Outlining the humanitarian and human rights crisis that has emerged in the wake of Colombo’s military project, the TNA said: “the Sri Lankan State’s objective is to resolve the Tamil National question by military means.”
“We strongly submit that the Sri Lankan State will not conform to international norms or standards,” the TNA said.
“Only by the International Community taking a principled stand on the question of the right to self determination of the Tamil people and by taking meaningful steps, can the Sri Lankan State be made to realize that it cannot continue with the present disastrous trend,” the TNA argued.
“Since 1956, the democratic verdicts of the Tamil people in the North-East, at every successive election, have overwhelmingly supported this demand for self determination. All activities by the Tamil people in support of this demand were non-violent and peaceful.”
But the Sri Lankan State “has consistently denied the right to self determination to the Tamil people, and through the 1972 and 1978 Constitutions enacted without the consent of the Tamil people, enshrined the unitary system of government which is the antithesis of the right to self- determination.”
“Racial pogroms were unleashed against the Tamil people. Moderate Tamil political leadership over a period of three decades, despite valiant efforts failed to achieve positive results,” the TNA pointed out.
“It was in these circumstances that an armed struggle by the Tamil people commenced to defend the themselves from the genocidal intent of the Sri Lankan State and to further the struggle to realize the right to self determination.”
Saying that Liberation Tigers of Tamil Eelam (LTTE) “are at the forefront leading this struggle for self determination of the Tamil people,” the TNA argued: “due to the intransigence of the Sri Lankan State, the struggle yet continues.”
The Sri Lankan Armed forces are over 99% Sinhalese, the Police forces are over 95% Sinhalese, and are openly hostile to the Tamil people, the parliamentarians said.

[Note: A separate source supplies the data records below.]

Definition file_step (args : arguments) (ck : checkpoint) (k : nat)
    (input_file : string) (l : locals) (w : world) : world * result locals :=
  let filename := basename input_file in
  match (store <- read_json input_file w ;;
         eval_datasets <- prepare_prediction_data store (tokenizer ck)
                                                  (max_seq_length ck) ;;
         Ok (store, eval_datasets)) with
  | Raise e => (w, Raise e)
  | Ok (store, eval_datasets) =>
      match for_enumerate (direction_step args ck k filename) 0 eval_datasets
                          (l, store) w with
      | (w', Raise e) => (w', Raise e)
      | (w', Ok (l', store')) =>
          match json_dump_error store' with
          | None => (write_json input_file store' w', Ok l')
          | Some e => (spoil_file input_file w', Raise e)
          end
      end
  end.

(** ** One checkpoint, lines 175-228 *)

(** Lines 175-190. *)
Definition load_checkpoint (args : arguments) (c : nat) (model_path : string)
  : result checkpoint :=
  let metadata := basename (dirname model_path) in
  let model_type := infer_model_type metadata in
  max_seq_length <- infer_max_seq_length metadata ;;
  tokenizer <- tokenizer_from_pretrained model_type model_path
                                         (do_lower_case args) ;;
  model <- model_from_pretrained model_type model_path ;;
  Ok (mkCheckpoint c metadata model_type max_seq_length tokenizer model).

(** Lines 192-193. *)
Definition reset_caches (l : locals) : locals :=
  mkLocals (preds l) None None.

(** The body of the loop of line 174; [c] is the position of
    [model_path] in [model_paths], [k] that of a file in [input_files]. *)
Definition checkpoint_step (args : arguments) (input_files : list string)
    (c : nat) (model_path : string) (l : locals) (w : world)
  : world * result locals :=
  match load_checkpoint args c model_path with
  | Raise e => (w, Raise e)
  | Ok ck => for_enumerate (file_step args ck) 0 input_files (reset_caches l) w
  end.

(** ** [main]

    [input_files] and [model_paths] are what the two [glob] calls return
    and [fs0] is the content of the files.  [preds] is unbound when the
    loop starts; the caches are assigned (lines 192-193) before they are
    read. *)
Definition initial_locals : locals := mkLocals None None None.

Definition main (args : arguments) (input_files model_paths : list string)
    (fs0 : list (string * option (json num))) : world * result locals :=
  for_enumerate (checkpoint_step args input_files) 0 model_paths
                initial_locals (mkWorld fs0 [] []).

“The Tamil people look upon the Sri Lankan armed forces as an Army of occupation and have every reason to fear [them],” the TNA said.
“The Sri Lankan State’s objective is to resolve the Tamil National question by military means,” it said, adding that since President Mahinda Rajapakse came to power, he has pursued military operations in flagrant violation of the ceasefire agreement signed in 2002 between the Sri Lankan State and the LTTE.

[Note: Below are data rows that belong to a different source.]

(** ** More fuel never changes a result *)

Lemma malloc_loop_mono rsz : forall fuel fuel' m cur r,
  malloc_loop fuel m cur rsz = Done r -> (fuel <= fuel')%nat ->
  malloc_loop fuel' m cur rsz = Done r.
Proof.
  induction fuel as [|fuel IH]; intros fuel' m cur r Hrun Hle;
    [discriminate|].
  destruct fuel' as [|fuel']; [lia|]. apply le_S_n in Hle.
  destruct (Z.eq_dec cur 0) as [->|Hc]; [exact Hrun|].
  rewrite malloc_loop_step in * by assumption.
  destruct (negb (m (cur + OFF_FREE) =? 0) && (rsz <=? m (cur + OFF_SIZE)));
    [exact Hrun | eauto].
Qed.

Lemma free_loop_mono : forall fuel fuel' m cur r,
  free_loop fuel m cur = Done r -> (fuel <= fuel')%nat ->
  free_loop fuel' m cur = Done r.
Proof.
  induction fuel as [|fuel IH]; intros fuel' m cur r Hrun Hle;
    [discriminate|].
  destruct fuel' as [|fuel']; [lia|]. apply le_S_n in Hle.
  destruct (Z.eq_dec cur 0) as [->|Hc]; [exact Hrun|].
  rewrite free_loop_step in * by assumption.
  destruct (negb (m (cur + OFF_FREE) =? 0) &&
            negb (m (cur + OFF_NEXT) =? 0) &&
            negb (m (m (cur + OFF_NEXT) + OFF_FREE) =? 0)); eauto.
Qed.


(** ** The heap invariant *)

Lemma header_size_pos : 0 < HEADER_SIZE.
Proof. abi. lia. Qed.

Lemma align_nonneg n : 0 <= align n.
Proof.
  unfold align. apply Z.land_nonneg. left. unfold wrap.
  apply Z.mod_pos_bound. abi. unfold HEAP_SIZE in Hw. lia.
Qed.

Lemma tiles_addr_inj : forall l a e b d,
  tiles a l e -> In b l -> In d l -> b_addr b = b_addr d -> b = d.
Proof.
  pose proof header_size_pos as HH.
  induction l as [|c l IH]; simpl; intros a e b d Ht Hb Hd E;
    [contradiction|].
  destruct Ht as (Hca & Hcs & Ht).
  destruct (tiles_bounds _ _ _ (Z.lt_le_incl _ _ HH) Ht) as (_ & Hall).
  destruct Hb as [<-|Hb], Hd as [<-|Hd].
  - reflexivity.
  - destruct (Hall d Hd). lia.
  - destruct (Hall b Hb). lia.
  - eauto.
Qed.

Lemma tiles_extents : forall l a e b d,
  tiles a l e -> In b l -> In d l ->
  b = d \/
  b_addr b + HEADER_SIZE + b_size b <= b_addr d \/
  b_addr d + HEADER_SIZE + b_size d <= b_addr b.
Proof.
  pose proof header_size_pos as HH.
  induction l as [|c l IH]; simpl; intros a e b d Ht Hb Hd;
    [contradiction|].
  destruct Ht as (Hca & Hcs & Ht).
  destruct (tiles_bounds _ _ _ (Z.lt_le_incl _ _ HH) Ht) as (_ & Hall).
  destruct Hb as [<-|Hb], Hd as [<-|Hd].
  - now left.
  - destruct (Hall d Hd). right. left. lia.
  - destruct (Hall b Hb). right. right. lia.
  - eauto.
Qed.

Lemma tiles_size_nonneg : forall l a e b,
  tiles a l e -> In b l -> 0 <= b_size b.
Proof.
  induction l as [|c l IH]; simpl; intros a e b Ht Hb; [contradiction|].
  destruct Ht as (_ & Hcs & Ht). destruct Hb as [<-|Hb]; eauto.
Qed.

Lemma init_heap_inv st :
  heap_inv (init_heap st)
    [ {| b_addr := heap_area; b_size := HEAP_SIZE - HEADER_SIZE;
         b_free := true |} ].
Proof.
  unfold heap_inv, init_heap. cbn [heap free_list chain tiles b_addr b_size b_free].
  rewrite wrap_small by (abi; lia). abi. upd_norm.
  repeat split; try reflexivity; lia.
Qed.

Lemma heap_inv_sep st l : heap_inv st l -> sep l.
Proof.
  intros (_ & Ht). eapply tiles_sep; [apply header_size_pos | exact Ht].
Qed.

(** [malloc] on a well-formed heap, given fuel for the whole chain. *)
Lemma malloc_run st l fuel n :
  heap_inv st l -> (length l < fuel)%nat ->
  match find (fits (align n)) l with
  | None => malloc fuel st n = Done (0, st)
  | Some c =>
      exists m',
        malloc fuel st n =
          Done (b_addr c + HEADER_SIZE,
                {| heap := m'; free_list := free_list st |}) /\
        heap_inv {| heap := m'; free_list := free_list st |}
          (alloc_chain (align n) l) /\
        (forall x, ~ malloc_writes (align n) c x -> m' x = heap st x)
  end.
Proof.
  intros (Hc & Ht) Hf. unfold malloc.
  assert (Hbase : 0 < heap_area) by (abi; lia).
  assert (He : heap_area + HEAP_SIZE - heap_area <= HEAP_SIZE) by lia.
  pose proof (malloc_loop_refines (align n) (align_nonneg n) l _ _ _ _ fuel
                Hc Ht Hbase He Hf) as Hr.
  destruct (find (fits (align n)) l) as [c|].
  - destruct Hr as (m' & Hrun & Hch & Hfr & _).
    exists m'. rewrite Hrun. cbn [bind fst snd]. split; [reflexivity|].
    split; [|exact Hfr]. split; [exact Hch|].
    apply alloc_chain_tiles; [apply align_nonneg | exact Ht | lia].
  - rewrite Hr. cbn [bind fst snd]. destruct st; reflexivity.
Qed.


(** Any run of [malloc] that returns agrees with [malloc_run]. *)
Lemma malloc_done st fuel fuel' n r :
  malloc fuel st n = Done r -> (fuel <= fuel')%nat ->
  malloc fuel' st n = Done r.
Proof.
  unfold malloc. intros Hrun Hle.
  destruct (malloc_loop fuel (heap st) (free_list st) (align n)) as [q| |] eqn:E;
    try discriminate.
  erewrite malloc_loop_mono; [exact Hrun | exact E | exact Hle].
Qed.

Lemma free_run st l fuel ptr :
  heap_inv st l -> In (ptr - HEADER_SIZE) (map b_addr l) -> ptr <> 0 ->
  (length l < fuel)%nat ->
  exists m',
    free fuel st ptr = Done {| heap := m'; free_list := free_list st |} /\
    heap_inv {| heap := m'; free_list := free_list st |}
      (coalesce (mark_free (ptr - HEADER_SIZE) l)) /\
    (forall x,
       ~ free_writes (ptr - HEADER_SIZE) (mark_free (ptr - HEADER_SIZE) l) x ->
       m' x = heap st x).
Proof.
  intros Hinv Hin Hptr Hf. pose proof Hinv as (Hc & Ht).
  destruct (free_refines st l fuel ptr Hc (heap_inv_sep _ _ Hinv)
              header_size_pos Hin Hptr Hf) as (m' & Hrun & Hch & Hfr).
  exists m'. split; [exact Hrun|]. split; [|exact Hfr].
  split; [exact Hch|]. cbn [heap free_list].
  pose proof (mark_free_tiles (ptr - HEADER_SIZE) _ _ _ Ht) as Ht1.
  destruct (mark_free (ptr - HEADER_SIZE) l) as [|c rest]; [exact Ht1|].
  apply coalesce_from_tiles; [exact Ht1 | abi; lia | lia].
Qed.

Lemma free_done st fuel fuel' ptr st' :
  free fuel st ptr = Done st' -> (fuel <= fuel')%nat ->
  free fuel' st ptr = Done st'.
Proof.
  unfold free. intros Hrun Hle. destruct (ptr =? 0); [exact Hrun|].
  cbv zeta in *.
  destruct (store (heap st) (ptr - HEADER_SIZE) OFF_FREE 1) as [m| |];
    try discriminate.
  cbn [bind] in *.
  destruct (free_loop fuel m (free_list st)) as [m'| |] eqn:E;
    try discriminate.
  erewrite free_loop_mono; [exact Hrun | exact E | exact Hle].
Qed.

Lemma write_payload_inv st l b x v :
  heap_inv st l -> In b l -> payload b x ->
  heap_inv {| heap := upd (heap st) x v; free_list := free_list st |} l.
Proof.
  intros (Hc & Ht) Hb Hx. split; [|exact Ht]. cbn [heap free_list].
  eapply chain_frame; [exact Hc|]. intros d Hd.
  pose proof (tiles_size_nonneg _ _ _ _ Ht Hd) as Hds.
  unfold payload in Hx.
  destruct (tiles_extents _ _ _ b d Ht Hb Hd) as [<-|[H1|H1]];
    abi; upd_norm; auto.
Qed.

Meanwhile “violence against Tamil civilians has been a continuing phenomenon, and has escalated since 2006,” the TNA said.
The military uses heavy weapons indiscriminately against Tamil residential areas, the MPs said. “Though the Government claims that such attacks were directed against identified LTTE targets, the victims have very frequently and mainly been Tamil civilians.”
The Sinhala government was blockading Tamil areas and stopping international aid agencies from providing humanitarian relief, it said.
“Supplies of food and medicine to the civilian population have been obstructed by the Armed Forces, thus using food as a weapon of war. International and domestic NGOs and aid workers were denied access to these areas.”
There have been over 3,900 extra-judicial killings of Tamil civilians by the security forces and allied paramilitaries in 2006, and over 700 people were killed in the first three months of 2007, the TNA said, adding: “Over the past one year over 1000 Tamils are believed to have ‘disappeared’.”
Military attacks by the Rajapakse regime have displaced over 300,000 Tamils with another 20,000 fleeing to India. Apart from these, “over 250,000 Tamil civilians displaced by Tsunami and over 300,000 displaced during the earlier phase of violence have not yet been resettled.”
Instead of resettling people, in many places, the government was declaring large tracts of Tamil areas as High Security Zones and it is unlikely that the displaced Tamils would be allowed to resettle in these areas, the TNA said.
“This action of the Government is tantamount to ethnic cleansing,” the TNA said, also pointing to the forced eviction of hundreds of Tamils from the capitol, Colombo, in July.